--- What is required ---
Produce word for word the lines of the data below running from the one that has "(** [float(n)] for" to the one that has "(** [d.get(k)] on the entries of a dict. *)", inclusive, and no others.

--- Extracted records ---
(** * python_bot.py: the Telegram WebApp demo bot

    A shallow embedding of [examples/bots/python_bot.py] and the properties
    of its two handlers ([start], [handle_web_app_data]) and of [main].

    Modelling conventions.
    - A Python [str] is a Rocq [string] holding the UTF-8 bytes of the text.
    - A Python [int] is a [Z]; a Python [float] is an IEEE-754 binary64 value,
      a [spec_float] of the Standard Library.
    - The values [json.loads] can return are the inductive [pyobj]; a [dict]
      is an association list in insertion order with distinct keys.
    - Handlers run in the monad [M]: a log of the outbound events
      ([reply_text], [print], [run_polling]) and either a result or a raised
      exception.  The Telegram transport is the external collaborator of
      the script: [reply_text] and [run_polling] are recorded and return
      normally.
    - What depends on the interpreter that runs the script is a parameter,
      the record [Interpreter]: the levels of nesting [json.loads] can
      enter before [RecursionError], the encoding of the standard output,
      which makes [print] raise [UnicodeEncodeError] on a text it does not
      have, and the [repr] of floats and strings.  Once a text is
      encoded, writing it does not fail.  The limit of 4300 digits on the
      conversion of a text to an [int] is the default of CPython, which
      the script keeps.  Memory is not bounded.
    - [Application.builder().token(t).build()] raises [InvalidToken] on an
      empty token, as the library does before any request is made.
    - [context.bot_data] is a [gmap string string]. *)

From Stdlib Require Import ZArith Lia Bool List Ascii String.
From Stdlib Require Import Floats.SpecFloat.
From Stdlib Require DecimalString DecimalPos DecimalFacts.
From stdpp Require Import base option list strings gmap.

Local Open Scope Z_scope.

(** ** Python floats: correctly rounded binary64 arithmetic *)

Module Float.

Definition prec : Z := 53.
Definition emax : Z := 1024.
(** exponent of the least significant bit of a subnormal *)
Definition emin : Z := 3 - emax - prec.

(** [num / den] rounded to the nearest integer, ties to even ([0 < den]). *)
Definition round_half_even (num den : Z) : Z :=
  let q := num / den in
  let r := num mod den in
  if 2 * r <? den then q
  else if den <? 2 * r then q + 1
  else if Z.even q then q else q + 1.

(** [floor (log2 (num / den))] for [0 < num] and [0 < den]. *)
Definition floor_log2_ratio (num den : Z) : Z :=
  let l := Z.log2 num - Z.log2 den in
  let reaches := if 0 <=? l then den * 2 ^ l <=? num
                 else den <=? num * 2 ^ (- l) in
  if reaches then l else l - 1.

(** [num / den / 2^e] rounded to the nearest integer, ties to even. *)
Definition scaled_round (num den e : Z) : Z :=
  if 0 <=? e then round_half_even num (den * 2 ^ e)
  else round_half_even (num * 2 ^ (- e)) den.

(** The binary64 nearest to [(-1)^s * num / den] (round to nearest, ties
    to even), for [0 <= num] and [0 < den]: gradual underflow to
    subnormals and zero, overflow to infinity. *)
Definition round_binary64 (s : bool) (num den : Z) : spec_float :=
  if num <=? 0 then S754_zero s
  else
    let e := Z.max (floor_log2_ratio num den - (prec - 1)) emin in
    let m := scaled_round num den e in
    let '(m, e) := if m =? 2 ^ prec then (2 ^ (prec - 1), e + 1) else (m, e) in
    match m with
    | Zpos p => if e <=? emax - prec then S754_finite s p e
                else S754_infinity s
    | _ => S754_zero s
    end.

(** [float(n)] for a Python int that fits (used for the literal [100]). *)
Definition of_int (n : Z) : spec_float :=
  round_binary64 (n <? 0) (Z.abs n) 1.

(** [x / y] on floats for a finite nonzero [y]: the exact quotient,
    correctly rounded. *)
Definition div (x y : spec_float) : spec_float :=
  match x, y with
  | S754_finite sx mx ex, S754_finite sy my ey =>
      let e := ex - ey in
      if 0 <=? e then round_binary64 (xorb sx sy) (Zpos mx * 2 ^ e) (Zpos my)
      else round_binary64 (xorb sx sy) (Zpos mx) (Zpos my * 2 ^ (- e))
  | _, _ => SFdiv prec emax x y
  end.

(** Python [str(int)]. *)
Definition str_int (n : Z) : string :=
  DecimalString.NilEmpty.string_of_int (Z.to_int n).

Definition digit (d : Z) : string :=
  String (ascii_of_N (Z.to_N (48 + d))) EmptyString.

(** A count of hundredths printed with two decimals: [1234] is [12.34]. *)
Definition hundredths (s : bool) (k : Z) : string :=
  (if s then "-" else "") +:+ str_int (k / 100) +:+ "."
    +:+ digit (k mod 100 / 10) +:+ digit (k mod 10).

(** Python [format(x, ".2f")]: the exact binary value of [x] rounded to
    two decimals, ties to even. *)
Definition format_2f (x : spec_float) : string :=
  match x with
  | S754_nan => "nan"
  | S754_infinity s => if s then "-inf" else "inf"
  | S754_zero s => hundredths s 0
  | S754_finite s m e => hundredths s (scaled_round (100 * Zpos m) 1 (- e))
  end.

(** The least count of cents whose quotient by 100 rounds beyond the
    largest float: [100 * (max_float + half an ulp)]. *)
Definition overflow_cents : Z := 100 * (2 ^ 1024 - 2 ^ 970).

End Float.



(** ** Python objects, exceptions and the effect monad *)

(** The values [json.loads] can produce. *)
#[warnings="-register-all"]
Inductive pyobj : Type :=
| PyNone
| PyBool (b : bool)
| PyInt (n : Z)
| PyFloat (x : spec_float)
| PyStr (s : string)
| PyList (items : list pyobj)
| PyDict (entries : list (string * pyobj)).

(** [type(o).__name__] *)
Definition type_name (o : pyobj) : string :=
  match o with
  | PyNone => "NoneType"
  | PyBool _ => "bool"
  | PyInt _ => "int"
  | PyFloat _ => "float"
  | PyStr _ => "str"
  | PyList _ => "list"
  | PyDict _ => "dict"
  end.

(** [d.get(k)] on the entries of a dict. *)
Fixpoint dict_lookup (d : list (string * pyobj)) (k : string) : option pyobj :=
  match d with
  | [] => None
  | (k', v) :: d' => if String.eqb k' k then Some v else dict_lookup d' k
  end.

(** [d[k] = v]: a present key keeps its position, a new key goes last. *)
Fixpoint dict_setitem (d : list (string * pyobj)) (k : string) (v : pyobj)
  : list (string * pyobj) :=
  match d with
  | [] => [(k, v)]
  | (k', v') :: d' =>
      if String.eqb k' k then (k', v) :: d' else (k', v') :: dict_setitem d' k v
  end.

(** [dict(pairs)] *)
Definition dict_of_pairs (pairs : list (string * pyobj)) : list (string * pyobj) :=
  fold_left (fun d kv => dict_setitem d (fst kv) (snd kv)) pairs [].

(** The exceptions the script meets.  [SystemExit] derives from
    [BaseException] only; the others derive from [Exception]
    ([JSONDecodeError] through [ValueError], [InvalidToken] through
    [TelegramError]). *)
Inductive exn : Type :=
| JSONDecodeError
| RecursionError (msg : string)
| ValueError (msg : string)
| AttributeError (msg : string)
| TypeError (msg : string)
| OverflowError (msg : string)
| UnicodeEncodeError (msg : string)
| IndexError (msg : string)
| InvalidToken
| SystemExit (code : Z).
...
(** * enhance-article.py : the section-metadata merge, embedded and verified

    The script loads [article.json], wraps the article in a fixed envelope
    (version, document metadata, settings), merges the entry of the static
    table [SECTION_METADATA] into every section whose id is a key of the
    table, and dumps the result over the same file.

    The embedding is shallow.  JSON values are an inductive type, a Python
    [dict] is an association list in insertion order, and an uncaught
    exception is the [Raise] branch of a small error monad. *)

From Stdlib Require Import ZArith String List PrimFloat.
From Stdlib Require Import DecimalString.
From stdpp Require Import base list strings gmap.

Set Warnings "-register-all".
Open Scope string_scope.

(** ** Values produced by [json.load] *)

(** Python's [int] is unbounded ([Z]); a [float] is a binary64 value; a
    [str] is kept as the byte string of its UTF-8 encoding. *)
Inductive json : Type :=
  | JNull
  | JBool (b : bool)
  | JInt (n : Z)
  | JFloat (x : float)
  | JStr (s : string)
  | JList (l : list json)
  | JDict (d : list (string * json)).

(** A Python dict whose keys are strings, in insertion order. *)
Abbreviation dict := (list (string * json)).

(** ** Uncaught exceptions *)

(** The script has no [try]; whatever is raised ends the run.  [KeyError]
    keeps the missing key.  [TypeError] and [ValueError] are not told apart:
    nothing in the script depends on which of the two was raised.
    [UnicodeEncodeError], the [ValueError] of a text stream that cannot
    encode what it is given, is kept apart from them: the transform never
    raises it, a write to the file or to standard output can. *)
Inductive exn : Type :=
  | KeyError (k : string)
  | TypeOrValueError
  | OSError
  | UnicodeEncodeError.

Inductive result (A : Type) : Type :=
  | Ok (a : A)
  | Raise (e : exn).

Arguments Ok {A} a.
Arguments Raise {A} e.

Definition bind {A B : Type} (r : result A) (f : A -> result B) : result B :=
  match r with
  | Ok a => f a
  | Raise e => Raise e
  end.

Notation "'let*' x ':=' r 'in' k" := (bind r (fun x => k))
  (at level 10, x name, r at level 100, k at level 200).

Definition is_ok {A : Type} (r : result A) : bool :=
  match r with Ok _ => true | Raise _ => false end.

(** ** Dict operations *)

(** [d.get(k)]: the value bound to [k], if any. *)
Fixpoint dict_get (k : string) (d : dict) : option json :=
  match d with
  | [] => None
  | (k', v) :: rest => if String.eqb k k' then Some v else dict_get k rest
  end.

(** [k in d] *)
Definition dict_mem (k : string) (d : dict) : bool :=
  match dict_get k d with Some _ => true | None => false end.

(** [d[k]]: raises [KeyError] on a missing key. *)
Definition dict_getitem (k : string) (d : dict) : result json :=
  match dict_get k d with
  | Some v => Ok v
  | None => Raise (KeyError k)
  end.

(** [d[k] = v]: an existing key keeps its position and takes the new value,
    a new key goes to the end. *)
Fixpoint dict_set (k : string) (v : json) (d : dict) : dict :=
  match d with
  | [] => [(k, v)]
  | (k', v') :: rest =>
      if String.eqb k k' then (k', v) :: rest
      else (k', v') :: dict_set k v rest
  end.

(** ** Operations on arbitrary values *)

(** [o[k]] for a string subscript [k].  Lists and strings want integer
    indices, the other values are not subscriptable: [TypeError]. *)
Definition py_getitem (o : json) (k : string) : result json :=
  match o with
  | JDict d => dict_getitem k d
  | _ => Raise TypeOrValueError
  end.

--- Answer box ---
(** [float(n)] for a Python int that fits (used for the literal [100]). *)
Definition of_int (n : Z) : spec_float :=
  round_binary64 (n <? 0) (Z.abs n) 1.

(** [x / y] on floats for a finite nonzero [y]: the exact quotient,
    correctly rounded. *)
Definition div (x y : spec_float) : spec_float :=
  match x, y with
  | S754_finite sx mx ex, S754_finite sy my ey =>
      let e := ex - ey in
      if 0 <=? e then round_binary64 (xorb sx sy) (Zpos mx * 2 ^ e) (Zpos my)
      else round_binary64 (xorb sx sy) (Zpos mx) (Zpos my * 2 ^ (- e))
  | _, _ => SFdiv prec emax x y
  end.

(** Python [str(int)]. *)
Definition str_int (n : Z) : string :=
  DecimalString.NilEmpty.string_of_int (Z.to_int n).

Definition digit (d : Z) : string :=
  String (ascii_of_N (Z.to_N (48 + d))) EmptyString.

(** A count of hundredths printed with two decimals: [1234] is [12.34]. *)
Definition hundredths (s : bool) (k : Z) : string :=
  (if s then "-" else "") +:+ str_int (k / 100) +:+ "."
    +:+ digit (k mod 100 / 10) +:+ digit (k mod 10).

(** Python [format(x, ".2f")]: the exact binary value of [x] rounded to
    two decimals, ties to even. *)
Definition format_2f (x : spec_float) : string :=
  match x with
  | S754_nan => "nan"
  | S754_infinity s => if s then "-inf" else "inf"
  | S754_zero s => hundredths s 0
  | S754_finite s m e => hundredths s (scaled_round (100 * Zpos m) 1 (- e))
  end.

(** The least count of cents whose quotient by 100 rounds beyond the
    largest float: [100 * (max_float + half an ulp)]. *)
Definition overflow_cents : Z := 100 * (2 ^ 1024 - 2 ^ 970).

End Float.



(** ** Python objects, exceptions and the effect monad *)

(** The values [json.loads] can produce. *)
#[warnings="-register-all"]
Inductive pyobj : Type :=
| PyNone
| PyBool (b : bool)
| PyInt (n : Z)
| PyFloat (x : spec_float)
| PyStr (s : string)
| PyList (items : list pyobj)
| PyDict (entries : list (string * pyobj)).

(** [type(o).__name__] *)
Definition type_name (o : pyobj) : string :=
  match o with
  | PyNone => "NoneType"
  | PyBool _ => "bool"
  | PyInt _ => "int"
  | PyFloat _ => "float"
  | PyStr _ => "str"
  | PyList _ => "list"
  | PyDict _ => "dict"
  end.

(** [d.get(k)] on the entries of a dict. *)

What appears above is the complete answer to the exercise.